Our administrative assistant would do a check-in call six months after the project was over, asking how things were going and how the client was enjoying the completed project.

We would call the client one year after the project was done to see if anything needed attention. If it did, I would go and check it out, since I was the salesperson for the job. Having the person who started the relationship with the client show up a year after the job is over gives the client a powerful story to tell their friends. The client feels like a made a smart decision to work with your company.

We included our past clients in our marketing efforts, making it difficult for them to forget us and reminding them that we still cared.

I would hand write thank-you notes to anybody, including past clients, who provided us with a referral. I did this whether or not that referral turned into a job for our company.

Aftercare is Essential

When a remodeling company does a project for a client, it is not the end of a transaction. Rather, it is the first step in a long relationship.

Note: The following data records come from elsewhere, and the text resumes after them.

(** [self.connect(targets..., for_state, direction)] *)
Definition connect (w : World) (self : nat) (targets : list nat)
    (for_state : option (option string * string)) (direction : Direction) : World :=
  let for_state := default (None, CONSISTENT) for_state in
  foldl (λ w target, connect_one w self target for_state direction) w targets.

(** [state_cache[state_id]], then [_connections.get(..., EdgeSet())] *)
Definition active_bucket (w : World) (s : Segment) (state_id : string) : outcome EdgeSet :=
  match state_cache w !! state_id with
  | Some st => Return (default EdgeSet_init (_connections s !! st))
  | None => Raise KeyError
  end.

Definition connections_of (w : World) (s : Segment) (ignore_state : bool) : outcome EdgeSet :=
  if ignore_state then
    Return (EdgeSet_sum (map_to_list (_connections s)).*2 EdgeSet_init)
  else
    buckets ← for_each (active_bucket w s) (elements (_state_ids s));
    match _connections s !! CONSISTENT with
    | Some start => Return (EdgeSet_sum buckets start)
    | None => Raise KeyError
    end.

(** [self.connections(ignore_state)] *)
Definition connections (w : World) (self : nat) (ignore_state : bool) : outcome EdgeSet :=
  s ← deref w self; connections_of w s ignore_state.

(** [self.has_children(ignore_state)] *)
Definition has_children (w : World) (self : nat) (ignore_state : bool) : outcome nat :=
  c ← connections w self ignore_state; Return (size (children c)).

(** [self.has_parents(ignore_state)] *)
Definition has_parents (w : World) (self : nat) (ignore_state : bool) : outcome nat :=
  c ← connections w self ignore_state; Return (size (parents c)).

(** The search space of one [_traverse] step. *)
Definition space_of (direction : Direction) (c : EdgeSet) : gset nat :=
  (if (Direction_value direction <=? 0)%Z then children c else ∅) ∪
  (if (Direction_value direction >=? 0)%Z then parents c else ∅).

(** [_traverse]: the generator is consumed whole by [traverse], so it is
    modelled by the list of what it yields.  [visited] and [path] are
    mutated in place by the source and restored before it returns
    ([path.pop()], [visited.remove(self)]): each call sees them extended by
    the nodes between the start and itself. *)
Fixpoint _traverse (fuel : nat) (w : World) (target : nat → bool)
    (direction : Direction) (ignore_state : bool)
    (visited : gset nat) (path : list nat) (self : nat)
    : outcome (list (nat * list nat)) :=
  match fuel with
  | 0 => Stuck
  | S fuel' =>
    c ← connections w self ignore_state;
    let space := space_of direction c in
    let visited := visited ∪ {[self]} in
    let path := path ++ [self] in
    let here := if target self then [(self, path)] else [] in
    rest ← collect (λ subgraph,
              if decide (subgraph ∈ visited) then Return []
              else _traverse fuel' w target direction ignore_state visited path subgraph)
            (elements space);
    Return (here ++ rest)
  end.

(** What Python's truth test sees in [not n.has_children]: the attribute
    is read, not called. *)
Inductive PyObject :=
| PyInt (z : Z)
| PyBoundMethod (self : nat) (method : string).

Definition truth (o : PyObject) : bool :=
  match o with
  | PyInt z => negb (z =? 0)%Z
  | PyBoundMethod _ _ => true
  end.

(** [lambda n: not n.has_children] *)
Definition default_condition (n : nat) : bool :=
  negb (truth (PyBoundMethod n "has_children")).

(** [self.traverse(condition, direction, ignore_state)] *)
Definition traverse (w : World) (condition : option (nat → bool))
    (direction : Direction) (ignore_state : bool) (self : nat)
    : outcome (list (nat * list nat)) :=
  let condition := default default_condition condition in
  _traverse (S (length (heap w))) w condition direction ignore_state ∅ [] self.

(** ** flow_pathing_example.py: class Segment *)

(** [x < y] on floats *)
Definition Qlt_bool (x y : Q) : bool := negb (Qle_bool y x).

(** Values of the float [largest_ratio], which starts at [float('-Inf')]. *)
Inductive Ratio :=
| NegInf
| Finite (q : Q).

(** [self.name], as the comparison in [lambda n: n.name == target_name] *)
Definition named (w : World) (target_name : string) (n : nat) : bool :=
  match heap w !! n with
  | Some s => bool_decide (name (data s) = target_name)
  | None => false
  end.

Definition Segment_name (w : World) (self : nat) : outcome string :=
  s ← deref w self; Return (name (data s)).

Definition Segment_volume (w : World) (self : nat) : outcome Q :=
  s ← deref w self; Return (volume (data s)).

Definition flow_rate (w : World) (self : nat) : outcome Q :=
  s ← deref w self; Return (_flow_rate (data s)).

(** The property [duration]; [1e-5] is read as the rational 1/100000. *)
Definition duration (w : World) (self : nat) : outcome Q :=
  s ← deref w self;
  if Qlt_bool (_flow_rate (data s)) (1 # 100000) then Return 0%Q
  else Return (volume (data s) / _flow_rate (data s))%Q.

(** [acc = start; for x in l: acc += f(x)] *)
Fixpoint accumulate (f : nat → outcome Q) (acc : Q) (l : list nat) : outcome Q :=
  match l with
  | [] => Return acc
  | x :: l' => v ← f x; accumulate f (acc + v)%Q l'
  end.

(** The body shared by [volume_to] and [duration_to] after the traversal. *)
Definition along_unique_path (measure : nat → outcome Q)
    (traversals : list (nat * list nat)) : outcome (option Q) :=
  match traversals with
  | [] => Return None
  | (final, path) :: other =>
    match other with
    | _ :: _ => Raise RuntimeError
    | [] =>
      total ← accumulate measure 0%Q path;
      last ← measure final;
      Return (Some (total - last)%Q)
    end
  end.

(** [self.volume_to(target_name, direction)] *)
Definition volume_to (w : World) (self : nat) (target_name : string)
    (direction : Direction) : outcome (option Q) :=
  traversals ← traverse w (Some (named w target_name)) direction false self;
  along_unique_path (Segment_volume w) traversals.
Lemma run_flags es : forall w w' m,
  run w es = Some w' ->
  is_failed m (failedMethods (vars w)) = true ->
  is_failed m (failedMethods (vars w')) = true.
Proof.
  induction es as [|e es IH]; intros w w' m Hrun Hm; cbn in Hrun.
  - injection Hrun as <-. exact Hm.
  - destruct (step w e) as [[w1 r]|] eqn:Hstep; [|discriminate].
    apply (IH w1 w' m Hrun). exact (step_flags w e w1 r m Hstep Hm).
Qed.

(** ** Monotone flags *)

(** C9. No turn of the event loop (a timer tick, the completion of a
    cycle, a request) and no call of [updateTemperature] takes a flag of
    [failedMethods] down: a flag that is up stays up along every
    sequence of events. *)
Theorem failedMethods_monotone (w w' : world) (es : list event) (m : method)
    (Hrun : run w es = Some w')
    (Hup : is_failed m (failedMethods (vars w)) = true) :
  is_failed m (failedMethods (vars w')) = true
  /\ (forall env now,
        is_failed m (failedMethods (fst (updateTemperature env now (vars w'))))
        = true).
Proof.
  pose proof (run_flags es w w' m Hrun Hup) as H. split; [exact H|].
  intros env now. unfold updateTemperature.
  destruct (negb (temperatureSupported (vars w'))); [exact H|].
  now apply acquire_flags.
Qed.

Lemma failedMethods_monotone_witness :
  is_failed vcgencmd
    (failedMethods
       (vars (World (fst (acquire Sample.env_pi 9 Sample.settled))
                [Timer 1 (Interval UPDATE_INTERVAL)] 2 false))) = true.
Proof.
  refine (proj1 (failedMethods_monotone
            (World Sample.settled [Timer 1 (Interval UPDATE_INTERVAL)] 2 false)
            _ [Request None; Tick 1; ExecDone Sample.env_pi 9] vcgencmd _ _)).
  - reflexivity.
  - reflexivity.
Defined.

(** ** The scheduler: phases of a run *)

(** In the variables left by module load, a cycle fails exactly when
    every probe fails, and then with the exhaustion error. *)
Lemma first_cycle_outcome env :
  (cycle_fails env (vars module_load) = all_fail env)
  /\ (cycle_fails env (vars module_load) = true ->
      snd (fst (readTemperature env (vars module_load))) = Err exhausted_message
      /\ workingMethod (fst (fst (readTemperature env (vars module_load)))) = None)
  /\ (cycle_fails env (vars module_load) = false ->
      workingMethod (fst (fst (readTemperature env (vars module_load)))) <> None).
Proof.
  unfold cycle_fails, all_fail.
  rewrite (readTemperature_unset env (vars module_load) eq_refl).
  cbn. split_probes; cbn; repeat split; try discriminate; auto.
Qed.

Lemma cycles_first_cycle es : cycles es = 0%nat <-> first_cycle es = None.
Proof.
  induction es as [|[id|env now|h] es IH]; cbn; try tauto.
  split; discriminate.
Qed.

Lemma cancels_commands tr effs id :
  cancels (List.map RunCommand tr ++ effs) id = cancels effs id.
Proof. unfold cancels. induction tr as [|m tr IH]; cbn; auto. Qed.

(** The first completed cycle decides the phase. *)
Lemma first_step_phase env now w r :
  step module_load (ExecDone env now) = Some (w, r) ->
  if cycle_fails env (vars module_load) then off w else active w.
Proof.
  cbn [step]. change (in_flight module_load) with true. cbv iota.
  destruct (acquire env now (vars module_load)) as [s effs] eqn:Hacq.
  intros H; injection H as <- _.
  rewrite acquire_unfold in Hacq.
  destruct (first_cycle_outcome env) as (_ & Hfail & Hok).
  destruct (cycle_fails env (vars module_load)) eqn:Hc.
  - destruct (Hfail eq_refl) as [Hres Hwm].
    destruct (readTemperature env (vars module_load)) as [[s1 r1] tr] eqn:Hrt.
    cbn [fst snd] in *. subst r1.
    assert (Hcl : consoleLogged s1 = false /\ updateIntervalId s1 = Some 1%nat).
    { rewrite (readTemperature_unset env (vars module_load) eq_refl) in Hrt.
      cbn in Hrt. revert Hrt. split_probes; cbn; intros Hrt;
        inversion Hrt; cbn; auto. }
    destruct Hcl as [Hcl Hid].
    unfold updateTemperature_callback in Hacq. cbn in Hacq.
    rewrite Hcl, Hid in Hacq. cbn in Hacq.
    injection Hacq as <- <-.
    unfold off; cbn. rewrite cancels_commands. cbn.
    repeat split; try reflexivity; try assumption.
  - specialize (Hok eq_refl).
    unfold cycle_fails in Hc.
    destruct (readTemperature env (vars module_load)) as [[s1 r1] tr] eqn:Hrt.
    cbn [fst snd] in *.
    destruct r1 as [temp|msg]; [|discriminate].
    assert (Hfr : temperatureSupported s1 = true
                  /\ updateIntervalId s1 = Some 1%nat).
    { rewrite (readTemperature_unset env (vars module_load) eq_refl) in Hrt.
      cbn in Hrt. revert Hrt. split_probes; cbn; intros Hrt;
        inversion Hrt; cbn; auto. }
    destruct Hfr as [Hts Hid].
    cbn in Hacq. injection Hacq as <- <-.
    unfold active; cbn. rewrite cancels_commands. cbn.
    repeat split; try reflexivity; try assumption.
Qed.

(** A cycle completed in the active phase: the working probe alone
    decides what is stored, and the phase stays. *)
Lemma active_cycle w env now w' r :
  active w ->
  step w (ExecDone env now) = Some (w', r) ->
  exists m,
    workingMethod (vars w) = Some m
    /\ snd (fst (readTemperature env (vars w))) = probe m env
    /\ currentTemperature (vars w')
       = match probe m env with
         | Ok temp => success_record now temp
         | Err message => failure_record now message
         end
    /\ active w' /\ in_flight w' = false.
Proof.
  intros (Hts & Hcl & Hwm & Hid & Htm) Hstep.
  destruct (workingMethod (vars w)) as [m|] eqn:Hm; [|congruence].
  exists m. split; [reflexivity|].
  pose proof (readTemperature_working env (vars w) m Hm) as Hrt.
  split; [rewrite Hrt; reflexivity|].
  cbn [step] in Hstep.
  destruct (in_flight w); [|discriminate].
  destruct (acquire env now (vars w)) as [s effs] eqn:Hacq.
  injection Hstep as <- _.
  unfold acquire in Hacq. rewrite Hrt in Hacq.
  unfold updateTemperature_callback in Hacq.
  destruct (probe m env) as [temp|msg]; cbn in Hacq.
  - injection Hacq as <- <-. unfold active; cbn. rewrite Htm.
    repeat split; auto; congruence.
  - rewrite Hcl in Hacq. cbn in Hacq.
    injection Hacq as <- <-. unfold active; cbn. rewrite Htm.
    repeat split; auto; congruence.
Qed.

Lemma step_active w e w' r : active w -> step w e = Some (w', r) -> active w'.
Proof.
  intros Hact Hstep. destruct e as [id|env now|h].
  - destruct Hact as (Hts & Hcl & Hwm & Hid & Htm).
    cbn [step] in Hstep. rewrite Htm in Hstep. cbn in Hstep.
    destruct id as [|[|id]]; cbn in Hstep; try discriminate.
    destruct (in_flight w); [discriminate|].
    injection Hstep as <- _.
    unfold active. rewrite call_updateTemperature_vars.
    unfold call_updateTemperature. rewrite Hts. cbn. auto.
  - destruct (active_cycle w env now w' r Hact Hstep) as (m & _ & _ & _ & H & _).
    exact H.
  - cbn in Hstep. injection Hstep as <- _. exact Hact.
Qed.

Lemma step_off w e w' r : off w -> step w e = Some (w', r) -> w' = w.
Proof.
  intros (Hts & Htm & Hfl & _) Hstep. destruct e as [id|env now|h]; cbn in Hstep.
  - rewrite Htm in Hstep. discriminate.
  - rewrite Hfl in Hstep. discriminate.
  - now injection Hstep as <- _.
Qed.

Lemma run_active es : forall w w', active w -> run w es = Some w' -> active w'.
Proof.
  induction es as [|e es IH]; intros w w' Hact Hrun; cbn in Hrun.
  - now injection Hrun as <-.
  - destruct (step w e) as [[w1 r]|] eqn:Hstep; [|discriminate].
    exact (IH w1 w' (step_active w e w1 r Hact Hstep) Hrun).
Qed.

Lemma run_off es : forall w w', off w -> run w es = Some w' -> w' = w.
Proof.
  induction es as [|e es IH]; intros w w' Hoff Hrun; cbn in Hrun.
  - now injection Hrun as <-.
  - destruct (step w e) as [[w1 r]|] eqn:Hstep; [|discriminate].
    pose proof (step_off w e w1 r Hoff Hstep) as ->.
    exact (IH w w' Hoff Hrun).
Qed.

(** Every run from module load is in one of three phases, decided by
    its first completed cycle. *)
Lemma run_from_load es : forall w,
  run module_load es = Some w ->
  match first_cycle es with
  | None => w = module_load
  | Some env => if cycle_fails env (vars module_load) then off w else active w
  end.
Proof.
  induction es as [|e es IH]; intros w Hrun.
  - cbn in Hrun. now injection Hrun as <-.
  - cbn [run] in Hrun.
    destruct (step module_load e) as [[w1 r]|] eqn:Hstep; [|discriminate].
    destruct e as [id|env now|h]; cbn [first_cycle].
    + cbn in Hstep. destruct id as [|[|id]]; discriminate.
    + pose proof (first_step_phase env now w1 r Hstep) as Hph.
      destruct (cycle_fails env (vars module_load)).
      * now rewrite (run_off es w1 w Hph Hrun).
      * exact (run_active es w1 w Hph Hrun).
    + cbn in Hstep. injection Hstep as <- _. now apply IH.
Qed.

Lemma active_not_off w : active w -> ~ disabled w.
Proof. intros (Hts & _) [Hd _]. congruence. Qed.

Lemma acquire_exactly_one env now s :
  exactly_one (currentTemperature (fst (acquire env now s))) = true.
Proof.
  rewrite acquire_cache. destruct (snd (fst (readTemperature env s))); reflexivity.
Qed.

Lemma run_cache es : forall w w',
  run w es = Some w' ->
  (cycles es = 0%nat ->
   currentTemperature (vars w') = currentTemperature (vars w))
  /\ (cycles es <> 0%nat -> exactly_one (currentTemperature (vars w')) = true).
Proof.
  induction es as [|e es IH]; intros w w' Hrun; cbn in Hrun.
  - injection Hrun as <-. cbn. split; [reflexivity|congruence].
  - destruct (step w e) as [[w1 r]|] eqn:Hstep; [|discriminate].
    destruct (IH w1 w' Hrun) as [Hsame Hone].
    pose proof (step_vars w e w1 r Hstep) as Hv.
    destruct e as [id|env now|h]; cbn [cycles].
    + rewrite <- Hv. auto.
    + split; [discriminate|]. intros _.
      destruct (Nat.eq_dec (cycles es) 0) as [Hz|Hnz]; [|auto].
      rewrite (Hsame Hz). destruct Hv as [_ ->]. apply acquire_exactly_one.
    + rewrite <- Hv. auto.
Qed.

(** ** The cache *)

(** C4. Along every run from module load the cache record has both
    [temperature] and [error] null exactly as long as no cycle has
    completed; once a cycle has completed, exactly one of the two is
    not null.  Each completed cycle stores the temperature with a null
    error when the coordinator called back with a value, and a null
    temperature with the error's message when it called back with an
    error. *)
Theorem cache_exactly_one (es : list event) (w : world)
    (Hrun : run module_load es = Some w) :
  ((temperature (currentTemperature (vars w)) = None
    /\ error (currentTemperature (vars w)) = None) <-> cycles es = 0%nat)
  /\ (cycles es <> 0%nat -> exactly_one (currentTemperature (vars w)) = true)
  /\ (forall env now,
        currentTemperature (fst (acquire env now (vars w)))
        = match snd (fst (readTemperature env (vars w))) with
          | Ok temp => Reading (Some temp) (Some now) "C" None
          | Err message => Reading None (Some now) "C" (Some message)
          end
        /\ exactly_one (currentTemperature (fst (acquire env now (vars w))))
           = true).
Proof.
  destruct (run_cache es module_load w Hrun) as [Hsame Hone].
  split; [|split].
  - split.
    + intros [Ht He].
      destruct (Nat.eq_dec (cycles es) 0) as [Hz|Hnz]; [exact Hz|].
      specialize (Hone Hnz). unfold exactly_one in Hone.
      rewrite Ht, He in Hone. discriminate.
    + intros Hz. rewrite (Hsame Hz). split; reflexivity.
  - exact Hone.
  - intros env now. split; [apply acquire_cache|apply acquire_exactly_one].
Qed.

Lemma cache_exactly_one_witness :
  exactly_one
    (currentTemperature
       (vars (World (fst (acquire Sample.env_none 9
                            (fst (acquire Sample.env_linux 5
                                    (vars module_load)))))
                [Timer 1 (Interval UPDATE_INTERVAL)] 2 false))) = true.
Proof.
  refine (proj1 (proj2 (cache_exactly_one
            [ExecDone Sample.env_linux 5; Request None; Tick 1;
             ExecDone Sample.env_none 9] _ _)) _).
  - reflexivity.
  - cbn. discriminate.
Defined.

The client wants the company to be a resource. As a business, we thought that was good for our remodeling company. We wanted our past clients to call us with any concerns. Why? Because we wanted to be their go-to resource so they wouldn’t go to anyone else.

We could take a look at something that may or may not be our responsibility. If appropriate, we could direct them to the best provider for their need.

If a company does not do this, their clients start thinking that they should call other remodeling companies.

Continue Being Exceptional

Providing an exceptional experience for a client must continue after the project is done. One of the best reasons to do it is your good past clients will likely ask you to do their next project.

It takes planning on the part of the company to do this. And it will cost some money.

Build the cost into your budget. Build the time into your scheduling practices.

The first job a company does with a client is a learning experience for both. The second job goes even more smoothly. Why run your business doing only the first job?